Dan pada akhirnya saya menuju pada kota ketiga, Garut. Hal yang baru-baru ini saya ketahui sebagai Swiss van Java, sebuah kota yang berada di sekeliling penggunungan hijau. Penggunungan di Jawa Barat selama yang saya saksikan terlihat berbeda dengan penggunungan yang berada di Jawa Tengah. Saya perhatikan sepanjang penggunungan Tasikmalaya dan Garut terlihat lebih hijau dan memukau dengan sawah-sawah dan pepohonan cengkih sebagai hiasanya.

Mungkin kalian akan bertanya-tanya sambil menggumal:

“Ayolah, bukan itu yang harus kau ceritakan! Katakan pada kami bagaimana keluarga temanmu itu, bagaimana rumahnya, dan seperti apa keharmonisanya!”

“Tidak, aku tidak akan mengatakan itu pada kalian!”

“Alasanya?”

“Alasanya karena aku tidak ingin menceritakanya, that’s all!”

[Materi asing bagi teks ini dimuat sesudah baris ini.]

(* ===== verification/Service.v ===== *)
(** joining_service.rs: the client of the service through which an invitation
    reaches the device that joins.

    URLs, header names and values, Base64, RFC 3339 and JSON are crates', a
    parameter each in [ServiceCodec].  What the service answers to the attempts
    of a request is an argument: a response with the bytes that arrived of its
    body, or the failure to send. *)

From S2P Require Import Prelude Bytes Platform Settings.

Definition BODY_LIMIT : Z := 32 * 1024.
Definition TICKET_LIMIT : Z := 16 * 1024.
Definition MAX_ATTEMPTS : nat := 2.
Definition MAX_SERVICE_URL_BYTES : Z := 2048.
Definition MAX_CUSTOM_HEADERS : Z := 16.
Definition MAX_CUSTOM_HEADER_NAME_BYTES : Z := 128.
Definition MAX_CUSTOM_HEADER_VALUE_BYTES : Z := 8 * 1024.
Definition MAX_CUSTOM_HEADER_BYTES : Z := 16 * 1024.

Inductive JoiningServiceError :=
  | InvalidUrl
  | InvalidHeader
  | ReservedHeader
  | ClientError
  | InvalidTtl
  | InvalidTicket
  | InvalidCode
  | InvalidRequest
  | BodyTooLarge
  | ServiceTimeout
  | Unavailable
  | InvalidResponse
  | Service (status : Z).

Record CreateRequest := mkCreateRequest { cq_protocol : bytes; cq_inviter_ticket : bytes; cq_ttl_seconds : Z }.
Record CreateResponse := mkCreateResponse { cr_code : bytes; cr_join_nonce : bytes; cr_expires_at : bytes }.
Record ClaimResponse := mkClaimResponse {
  cl_protocol : bytes;
  cl_inviter_ticket : bytes;
  cl_join_nonce : bytes;
  cl_expires_at : bytes;
}.
Record ServiceErrorBody := mkServiceError { se_code : bytes; se_message : bytes }.
Record CreatedInvitation := mkCreated { ci_code : bytes; ci_join_nonce : array 32; ci_expires_at : bytes }.
Record ClaimedInvitation := mkClaimed { cd_inviter_ticket : bytes; cd_join_nonce : array 32; cd_expires_at : bytes }.

(** A response: what has arrived of the body, and how the body ended. *)
Record Response := mkResponse {
  rs_status : Z;
  rs_content_length : option Z;
  rs_body : bytes;
  rs_failure : option bool;   (* the body broke off, with a timeout or not *)
}.
Inductive Sent :=
  | Responded (response : Response)
  | SendFailed (is_timeout : bool).

Class ServiceCodec := {
  Url : Type;
  url_parse : bytes -> option Url;
  url_scheme : Url -> bytes;
  url_has_host : Url -> bool;
  url_username : Url -> bytes;
  url_password : Url -> option bytes;
  url_query : Url -> option bytes;
  url_fragment : Url -> option bytes;
  url_path : Url -> bytes;
  url_set_path : bytes -> Url -> Url;
  url_join : Url -> bytes -> option Url;
  (** [HeaderName::from_bytes], in lower case, and [HeaderValue::from_str] *)
  header_name : bytes -> option bytes;
  header_value : bytes -> option bytes;
  (** [URL_SAFE_NO_PAD.decode], and whether [OffsetDateTime::parse] succeeds *)
  base64url_decode : bytes -> option bytes;
  rfc3339 : bytes -> bool;
  create_request_json : CreateRequest -> option bytes;
  claim_request_json : bytes -> option bytes;
  create_response_of_json : bytes -> option CreateResponse;
  claim_response_of_json : bytes -> option ClaimResponse;
  error_envelope_of_json : bytes -> option ServiceErrorBody;
}.

Section service.
Context `{ServiceCodec}.

(** [JoiningServiceClient]; reqwest's client is in the answers. *)
Record Client := mkClient { cl_base_url : Url; cl_headers : gmap bytes bytes }.

(** ** Building a client *)

Fixpoint parse_headers (headers : list (bytes * bytes)) (header_count header_bytes : Z) (parsed : gmap bytes bytes)
    : result (gmap bytes bytes) JoiningServiceError :=
  match headers with
  | [] => Ok parsed
  | (name, value) :: headers =>
      if bool_decide (name = []) || (MAX_CUSTOM_HEADER_NAME_BYTES <? len name)
         || (MAX_CUSTOM_HEADER_VALUE_BYTES <? len value) then Err InvalidHeader
      else
        let header_count := usize_saturating_add header_count 1 in
        let header_bytes := usize_saturating_add (usize_saturating_add header_bytes (len name)) (len value) in
        if (MAX_CUSTOM_HEADERS <? header_count) || (MAX_CUSTOM_HEADER_BYTES <? header_bytes) then Err InvalidHeader
        else
          let? name := ok_or (header_name name) InvalidHeader in
          let? value := ok_or (header_value value) InvalidHeader in
          if bool_decide (name = lit "content-type") || bool_decide (name = lit "idempotency-key")
          then Err ReservedHeader
          else parse_headers headers header_count header_bytes (<[name := value]> parsed)
  end.

Definition usable_url (url : Url) : bool :=
  (bool_decide (url_scheme url = lit "http") || bool_decide (url_scheme url = lit "https"))
  && url_has_host url && bool_decide (url_username url = []) && bool_decide (url_password url = None)
  && bool_decide (url_query url = None) && bool_decide (url_fragment url = None).

Definition client_new (base_url : bytes) (headers : list (bytes * bytes)) (build : bool)
    : result Client JoiningServiceError :=
  if MAX_SERVICE_URL_BYTES <? len base_url then Err InvalidUrl
  else
    let? base_url := ok_or (url_parse base_url) InvalidUrl in
    if negb (usable_url base_url) then Err InvalidUrl
    else
      let base_url :=
        if bool_decide (last (url_path base_url) = Some "047"%byte) then base_url
        else url_set_path (url_path base_url ++ ["047"%byte]) base_url in
      let? parsed := parse_headers headers 0 0 ∅ in
      if negb build then Err ClientError else Ok (mkClient base_url parsed).

Definition client_from_config (env : Env) (config : Config) (build : bool) : result Client JoiningServiceError :=
  client_new (effective_joining_service_url env config) (items (joining_headers (cfg_joining config))) build.

(** ** What the service says *)

Definition code_byte (b : byte) : bool :=
  let z := byteZ b in
  ((48 <=? z) && (z <=? 57)) || ((65 <=? z) && (z <=? 90)) || ((97 <=? z) && (z <=? 122))
  || (z =? 46) || (z =? 95) || (z =? 126) || (z =? 45).
Definition validate_code (code : bytes) : result unit JoiningServiceError :=
  if bool_decide (code = []) || (128 <? len code) || negb (forallb code_byte code) then Err InvalidCode else Ok tt.

Definition decode_nonce (value : bytes) : result (array 32) JoiningServiceError :=
  let? decoded := ok_or (base64url_decode value) InvalidResponse in
  ok_or (to_array 32 decoded) InvalidResponse.

Definition validate_timestamp (value : bytes) : result unit JoiningServiceError :=
  if (64 <? len value) || negb (bool_decide (last value = Some "090"%byte)) || negb (rfc3339 value)
  then Err InvalidResponse else Ok tt.

Inductive ResponseDecodeError :=
  | Retryable (e : JoiningServiceError)
  | Final (e : JoiningServiceError).

(** [take(limit + 1).read_to_end]: it does not look beyond the bytes it takes. *)
Definition read_body (response : Response) : result bytes ResponseDecodeError :=
  if BODY_LIMIT + 1 <=? len (rs_body response) then Ok (take (Z.to_nat (BODY_LIMIT + 1)) (rs_body response))
  else
    match rs_failure response with
    | Some timed_out => Err (Retryable (if timed_out : bool then ServiceTimeout else Unavailable))
    | None => Ok (rs_body response)
    end.

Definition decode_response {R} (of_json : bytes -> option R) (response : Response) (expected_status : Z)
    : result R ResponseDecodeError :=
  let status := rs_status response in
  if match rs_content_length response with Some length => BODY_LIMIT <? length | None => false end
  then Err (Final BodyTooLarge)
  else
    let? bytes := read_body response in
    if BODY_LIMIT <? len bytes then Err (Final BodyTooLarge)
    else if match rs_content_length response with Some length => negb (length =? len bytes) | None => false end
    then Err (Retryable Unavailable)
    else if status =? expected_status then ok_or (of_json bytes) (Final InvalidResponse)
    else
      let? envelope := ok_or (error_envelope_of_json bytes) (Final InvalidResponse) in
      if bool_decide (se_code envelope = []) || (128 <? len (se_code envelope))
         || bool_decide (se_message envelope = []) || (1024 <? len (se_message envelope))
      then Err (Final InvalidResponse) else Err (Final (Service status)).

(** ** A request *)

Record HttpRequest := mkHttpRequest {
  hq_url : Url;
  hq_headers : gmap bytes bytes;
  hq_idempotency_key : bytes;
  hq_body : bytes;
}.

Definition retryable_status (status : Z) : bool := (status =? 429) || ((500 <=? status) && (status <? 600)).

(** The loop from an attempt on: the result, and the requests it sends. *)
Fixpoint attempts {R} (answer : nat -> Sent) (of_json : bytes -> option R) (expected_status : Z)
    (request : HttpRequest) (attempt remaining : nat) (last_transport : option JoiningServiceError)
    : result R JoiningServiceError * list HttpRequest :=
  match remaining with
  | O => (Err (default Unavailable last_transport), [])
  | S remaining =>
      let again last_transport :=
        let '(r, sent) := attempts answer of_json expected_status request (S attempt) remaining last_transport in
        (r, request :: sent) in
      match answer attempt with
      | Responded response =>
          if retryable_status (rs_status response) && (S attempt <? MAX_ATTEMPTS)%nat then again last_transport
          else
            match decode_response of_json response expected_status with
            | Ok response => (Ok response, [request])
            | Err (Retryable error) =>
                if (S attempt <? MAX_ATTEMPTS)%nat then again (Some error) else (Err error, [request])
            | Err (Final error) => (Err error, [request])
            end
      | SendFailed is_timeout => again (Some (if is_timeout : bool then ServiceTimeout else Unavailable))
      end
  end.

Definition post {R} (client : Client) (answer : nat -> Sent) (uuid path : bytes) (json : option bytes)
    (of_json : bytes -> option R) (expected_status : Z) : result R JoiningServiceError * list HttpRequest :=
  match json with
  | None => (Err InvalidRequest, [])
  | Some body =>
      if BODY_LIMIT <? len body then (Err BodyTooLarge, [])
      else
        match url_join (cl_base_url client) path with
        | None => (Err InvalidUrl, [])
        | Some url =>
            attempts answer of_json expected_status (mkHttpRequest url (cl_headers client) uuid body) 0 MAX_ATTEMPTS None
        end
  end.

(** ** Invitations *)

Definition create (client : Client) (answer : nat -> Sent) (uuid inviter_ticket : bytes) (ttl : Z)
    : result CreatedInvitation JoiningServiceError * list HttpRequest :=
  if bool_decide (inviter_ticket = []) || (TICKET_LIMIT <? len inviter_ticket) then (Err InvalidTicket, [])
  else
    let ttl_seconds := as_secs ttl in
    if negb ((60 <=? ttl_seconds) && (ttl_seconds <=? 900)) then (Err InvalidTtl, [])
    else
      let '(r, sent) :=
        post client answer uuid (lit "v1/invitations")
          (create_request_json (mkCreateRequest (lit "skillsync/1") inviter_ticket ttl_seconds))
          create_response_of_json 201 in
      (let? response := r in
       let? _ := validate_code (cr_code response) in
       let? join_nonce := decode_nonce (cr_join_nonce response) in
       let? _ := validate_timestamp (cr_expires_at response) in
       Ok (mkCreated (cr_code response) join_nonce (cr_expires_at response)), sent).

Definition claim_invitation (client : Client) (answer : nat -> Sent) (uuid code : bytes)
    : result ClaimedInvitation JoiningServiceError * list HttpRequest :=
  match validate_code code with
  | Err e => (Err e, [])
  | Ok _ =>
      let '(r, sent) :=
        post client answer uuid (lit "v1/invitations/claim") (claim_request_json code) claim_response_of_json 200 in
      (let? response := r in
       if negb (bool_decide (cl_protocol response = lit "skillsync/1"))
          || bool_decide (cl_inviter_ticket response = []) || (TICKET_LIMIT <? len (cl_inviter_ticket response))
       then Err InvalidResponse
       else
         let? _ := validate_timestamp (cl_expires_at response) in
         let? join_nonce := decode_nonce (cl_join_nonce response) in
         Ok (mkClaimed (cl_inviter_ticket response) join_nonce (cl_expires_at response)), sent)
  end.
End service.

Pada tiga kota yang telah saya sebutkan tadi, saya telah melihat beberapa keluarga. Semuanya memiliki keunikan tersendiri dengan tradisinya sendiri-sendiri. Saya belum pernah menyadari ini sebelumnya, akan tetapi tradisi yang dimiliki oleh keluarga memiliki dampak yang sangat besar terhadap anak tersebut-maksud saya pada teman yang saya tahu- sehingga tidaklah mengherankan bahwa orang-orang sering menekankan bahwa keluarga adalah tempat belajar yang paling utama. Akan tetapi dari semua itu, saya menyadari bahwa tidak ada keluarga yang lebih baik dari keluarga yang lainya. Semuanya hanya berbeda dengan keunikan mereka sendiri. Keunikan ini seperi relasi antara anak dan orangtua, bagaimana sikap anggota keluarga terhadap pekerjaan rumah dan pembagian tugasnya, serta model komunikasi mereka. Semuanya berbeda antara satu dan yang lainya. Dan tentu saja, semua itu berbeda dengan keluaga yang saya punya di rumah.
Sejujrnya saya bukan tipikal orang yang melodramatis bila berhubungan dengan pulang ke rumah dan rindu kelurga (home sick) akan tetapi ketika singgah dari satu keluarga ke keluarga lainya, saya mesti mengakui bahwa perasaan itu muncul. Iya, dari banyak tempat yang saya singgahi, saya merasa keluarga terbaik adalah keluarga saya sendiri. Apabila merujuk pada puisi Alice L'Écuyer dalam “Monsieur Lazhar” akan dikatan seperti ini.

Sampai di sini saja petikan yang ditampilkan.